(* ===== verification/Prelude.v ===== *)
(** * HeroOS kernel: verification library

    HeroOS is a small x86_64 kernel in C: a physical page allocator, 4-level
    page tables, a first-fit heap, kernel threads with a priority scheduler,
    pipes, message queues and shared memory, a virtual file system with one
    in-memory file system, a few drivers, and a shell.  This library models its
    C code function by function and proves what makes each part correct.

    ** How the parts interact

    kmain.c sets the parts up in order.  pmm.c hands out 4 KiB pages; kheap.c,
    vmm.c, process.c and ipc.c take pages from it.  tmpfs.c, process.c and
    ipc.c keep their objects in the heap.  The timer interrupt calls
    [sched_tick]; the keyboard interrupt fills a ring that the shell polls;
    system calls reach the scheduler, the signals and the serial port;
    everything prints through printk.c.  init.c is the first process: it makes
    the directories and starts the shell.

    ** Files

    - Prelude.v (this file): outcomes, machine words with explicit wrap-around,
      the macros of include/kernel/types.h, counted loops, counting; the tactics
      [word_lia], [zcases] and the hint database [word].
    - Mem.v: byte-addressed memory with little-endian 32- and 64-bit accesses;
      the hint database [mem].
    - LibString.v, CString.v: lib/string.c, the memory functions, and the string
      and number functions.
    - PageAlloc.v: the class [PageAlloc] of what pmm.h offers, and the class
      [PageAllocSpec] of its laws.  All clients are modelled and proved against
      these two.
    - Pmm.v: kernel/mm/pmm.c and its instance of both classes.
    - Kheap.v: kernel/mm/kheap.c.  KheapInv.v: the invariant [kheap_inv] that
      attaches a list of blocks to a memory.  KheapSpec.v: [kfree].
      KmallocSpec.v: [kmalloc], [kcalloc], [kheap_init], when they give NULL or panic,
      what clients see of an allocation ([heap_grows]), and concrete heaps.  HeapCredit.v: what the heap
      and the allocator can still give, so that allocations cannot fail or panic.
      KreallocSpec.v: [krealloc] and [kmalloc_aligned].  HeapRuns.v: whole runs of
      a client against a map from pointers to contents.
    - Paging.v: kernel/mm/vmm.c and mm/paging.h.  PagingSpec.v: the page tables
      as a tree, and the effect of mapping and unmapping on translation.
    - Ipc.v: pipes, message queues and shared memory of kernel/ipc/ipc.c.
      IpcSpec.v: single operations as FIFO queues and sets of pages.
      IpcFifo.v: whole runs against the queues [ByteQueue] and [MsgQueue].
    - Process.v: kernel/proc/process.c and sched.c, and the signals of ipc.c.
      ProcessSpec.v: the run queue as a list.  SchedSpec.v: the scheduler
      invariant, ticks and the choice of the next process.  ProcCreateSpec.v: the
      memory of new processes, and concrete systems.  SchedFair.v: how long a READY process
      waits.
    - Fs.v: kernel/fs/vfs.c and fs/tmpfs/tmpfs.c.  FsSpec.v: path resolution,
      creating directories, writing and reading files.  UnlinkSpec.v: removing them.
      MountSpec.v: the table of mounts.
    - Keyboard.v: drivers/keyboard/keyboard.c, with its specification as a
      decoder in front of a queue.
    - Driver.v: drivers/driver.c, the registry as a list.
    - Printk.v: lib/printk.c, formats as lists of pieces, log lines, the panic
      banner.
    - Rtc.v: arch/x86_64/drivers/pit.c, the clock as a device.
    - PortIO.v: port input and output, as a log of accesses and a device that
      answers reads.  Serial.v: arch/x86_64/drivers/serial.c on it.
    - Gdt.v: arch/x86_64/cpu/gdt.c, and the descriptors as the processor reads
      them.  Idt.v: arch/x86_64/cpu/idt.c, the gates, the two interrupt
      controllers and the common handlers.
    - Report.v: what the kernel prints about itself: the report of an exception,
      heap statistics, memory line and banner, listings of processes and drivers.
    - Font.v, Framebuffer.v: drivers/framebuffer/font8x16.h and framebuffer.c.
      FramebufferSpec.v: pixels, bounds, and the terminal as a grid of
      characters ([Term]).
    - Syscall.v: kernel/syscall/syscall.c.  SyscallSpec.v: each call against
      [effect], with the pointers of the caller that fault or hit kernel objects.
      Interrupts.v: the timer and keyboard handlers behind the common handlers of idt.c
      on the whole machine, processes parked inside an interrupt, and the in-service
      bits of the two 8259 controllers ([pics]).
    - Shell.v: the line editor, history, tokenizer and dispatch of
      userspace/heroshell/heroshell.c.  ShellSpec.v: the editor on lists ([Edit]).
      Console.v: from the scan codes of typed lines to the commands executed.
      ShellCmd.v, ShellCmdSpec.v: the commands on the file system.  Session.v: the
      shell thread as a whole, its screen and its effects, against [replay] (any
      keys) and [transcript], [dialogue] (typed lines).
    - Boot.v: kernel/kmain.c and userspace/init/init.c on one machine.
      CreditSpec.v: allocation with the memory it needs at hand, and [proc_create].
      BootSpec.v: runs that may panic ([wp]), the tags of the boot loader, new
      processes.  KmainSpec.v: the boot sequence.  InitSpec.v: the first process.
    - System.v: what the processor does after [kmain], as the step relation [life]:
      the idle loop, init from its entry and in its loop, and the interrupts the
      controllers deliver.  SystemSpec.v: the invariant [system_ok] and the [phase]s
      of its runs, from power on.

    ** Conventions

    A C function is a Rocq function of the same name.  One that can fail to
    return normally gives an [outcome]: [Ok], [Panic] (kernel_panic), [Undef]
    (an operation C leaves undefined, such as an access outside an array) or
    [Diverge] (the fuel of a loop ran out).  State is passed explicitly: each
    component has a record of its static variables ([pmm], [kheap], [mmu],
    [ipc], [sys], [fs], [kbd], [registry], [ports], [cpu], [gdt_state], [fb],
    [kern], [shell], [term]), [machine] and [boot] put them together, and an
    operation is [kop S A := S -> outcome (A * S)] or a plain function of the
    state; [kzoom] runs an operation on a part.  An unsigned w-bit integer is a
    [Z] in [0, 2^w), and every addition, subtraction or product the code makes
    is wrapped where it could matter.  NULL is 0.

    Heap blocks, page tables, pipes, queues, pixels and buffers are bytes of
    memory, read and written at the offsets the compiler gives the fields.
    Processes, inodes and drivers are typed objects in a store keyed by address,
    since the code reaches them only through their fields.

    ** Fuel

    Loops with a counter need none.  A walk along a list or a search for a NUL
    takes fuel, and each theorem assumes more fuel than the list or the string
    is long and concludes that the call returns; [Diverge] is never counted as a
    result.  Recursion on the room left in a fixed array (the digit buffers of
    utoa and print_uint) ends in [Undef], which the theorems exclude.  The boot
    theorems take fuel 8 for [kmain] (its longest walks are over lists of a few blocks)
    and 26 for what runs after it.

    ** Context switches

    [context_switch] records the switch in the state and comes back: what follows in
    the model is what the next process does.  The common interrupt handler therefore
    asks whether its handler came back to the same process; if not, the rest of the
    interrupt, the end-of-interrupt command included, is parked with the interrupted
    process ([m_parked]) and done when that process runs again.

    ** What the theorems show

    - Page allocator: which page each call returns, that exactly it becomes
      used, that the free counter stays exact over every sequence of calls, that
      allocating and freeing is the identity, what is free after boot.
    - Heap: [kmalloc] returns a block that overlaps no block in use, first fit,
      and keeps all payloads; [kfree] merges with adjacent free blocks and keeps
      the rest; [kcalloc] zeroes; [krealloc] keeps the contents; [kheap_init]
      establishes the invariant; the statistics are exact.  Once the heap has
      grown to its limit over contiguous memory, every run of a client sees a map
      of live pointers to contents, and freeing everything leaves one free block.
    - Paging: mapping, unmapping and mapping a range change the translation of
      exactly the pages named, and flush the TLB.
    - Processes and scheduler: no operation follows a bad pointer or loops, at
      most the current process is RUNNING, the least virtual runtime runs next,
      every READY process gets the processor within a bounded number of ticks;
      creation takes the lowest free slot.
    - IPC: over every run, pipes and queues are FIFO queues of bounded capacity;
      the life cycle of a shared segment.
    - File system: a path resolves to the node its components lead to; making a
      directory adds exactly one node; what is written to a file, in place or
      with a new buffer, is read back; unlinking removes exactly one entry; mounts
      are a table that no path follows.
    - Library and drivers: the copies, comparisons and conversions of string.c
      and printk.c; the keyboard queue over every interleaving of interrupts and
      polls; the driver list; the Unix time of the clock; what the serial chip
      and the interrupt controllers are told.
    - Processor tables: the segments and gates the processor reads from what
      gdt.c and idt.c store; every hardware interrupt does its work, and is acknowledged
      at once or, after a switch, when the interrupted process runs again; every system
      call has its specified effect or faults at a pointer of its caller.
    - Screen and shell: no drawing outside the frame buffer, the terminal shows
      the text; the line editor refines one on lists; cat prints the file up to the
      NUL bytes in it; over
      every sequence of keys the shell thread prints and does what the session on
      texts says, and lines typed on the keyboard get their answers, up to exit.
    - Whole system: handed over as [loader] asks, [kmain] ends in a well-formed
      machine with all parts on one heap, without panic when 30 pages in a row are
      free; the tenth timer tick then brings init to its entry, [init_main] runs to its
      loop with the shell READY in the queue, and no state reached by any interrupts
      and steps is ill-formed, panics or is stuck.

    Some theorems state behaviour that is not what the code means to do.  The tenth
    tick switches to init before its end-of-interrupt command, so that no interrupt is
    ever delivered again and the shell never gets the processor.  A sleeping or exited
    process is left READY, the lower priority number gets less processor time, a full
    process table is written past its end, a timestamp is a day behind in some years,
    [kfree] merges list neighbours that do not touch, sizes near 2^64 wrap, mapping
    inside a 2 MiB page overwrites the mapped frame, boot tags in free memory are
    overwritten, overlapping entries of the memory map are counted twice, scrolling by
    more than the screen writes past it, ls of a directory with an entry never returns,
    the listing of processes reads a number as an address.

    ** What is not modelled

    Interrupt entry, the switch of stacks and registers, [invlpg], [lgdt] and [lidt]
    are assembly: a switch and a TLB flush are recorded as events, what is loaded is
    a field of the state, and devices answer port reads through a parameter.
    Non-maskable and spurious interrupts are left out.  Most log messages are left out.

    Memory is identity-mapped and never faults, except where a system call follows a
    pointer of its caller (Syscall.v, with the mapped addresses as a parameter) and
    in Paging.v, whose page tables translate.  boot.asm maps the first GiB; the boot
    theorems assume memory and screen in it and show the heap in it.

    A call of a component is a function, so by itself it runs without interruption.
    Where interrupts can come between calls, components interleave (Keyboard.v,
    Session.v, SchedFair.v); in the whole system no line is deliverable while init
    runs, which is proved (SystemSpec.v).  Kernel code takes no locks, so if the
    acknowledgement were repaired, ticks inside [kmalloc] or [sched_add] would have
    to be looked at, and these theorems would not cover them.

    hal.h, heropkg.h and heroserve.h have no implementation; boot configuration,
    linker script and build files hold no C code.

    Every C function of the repository has a definition, but for those that only
    write a log line, return a constant or a static variable, call one other function
    or sleep for ever.  The shell is verified as a component: Session.v follows its
    thread on whatever file system it finds and with every key that is typed, since in
    the running system it never gets the processor.  The first two free blocks of a
    heap while others are live, and growing it, can separate list neighbours, which
    [kfree] does not look at: theorems on freeing assume that they touch, or, over whole
    runs, that the heap has its full size (HeapRuns.v, [arena]). *)

From stdpp Require Export base tactics option list numbers gmap strings.
From Stdlib Require Export ZArith Lia.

## [Action item]
Your answer must consist solely of the lines above between the line holding "linker script and" and the line holding "thread on whatever", inclusive, copied exactly.

## [Worked solution]
    linker script and build files hold no C code.

    Every C function of the repository has a definition, but for those that only
    write a log line, return a constant or a static variable, call one other function
    or sleep for ever.  The shell is verified as a component: Session.v follows its
    thread on whatever file system it finds and with every key that is typed, since in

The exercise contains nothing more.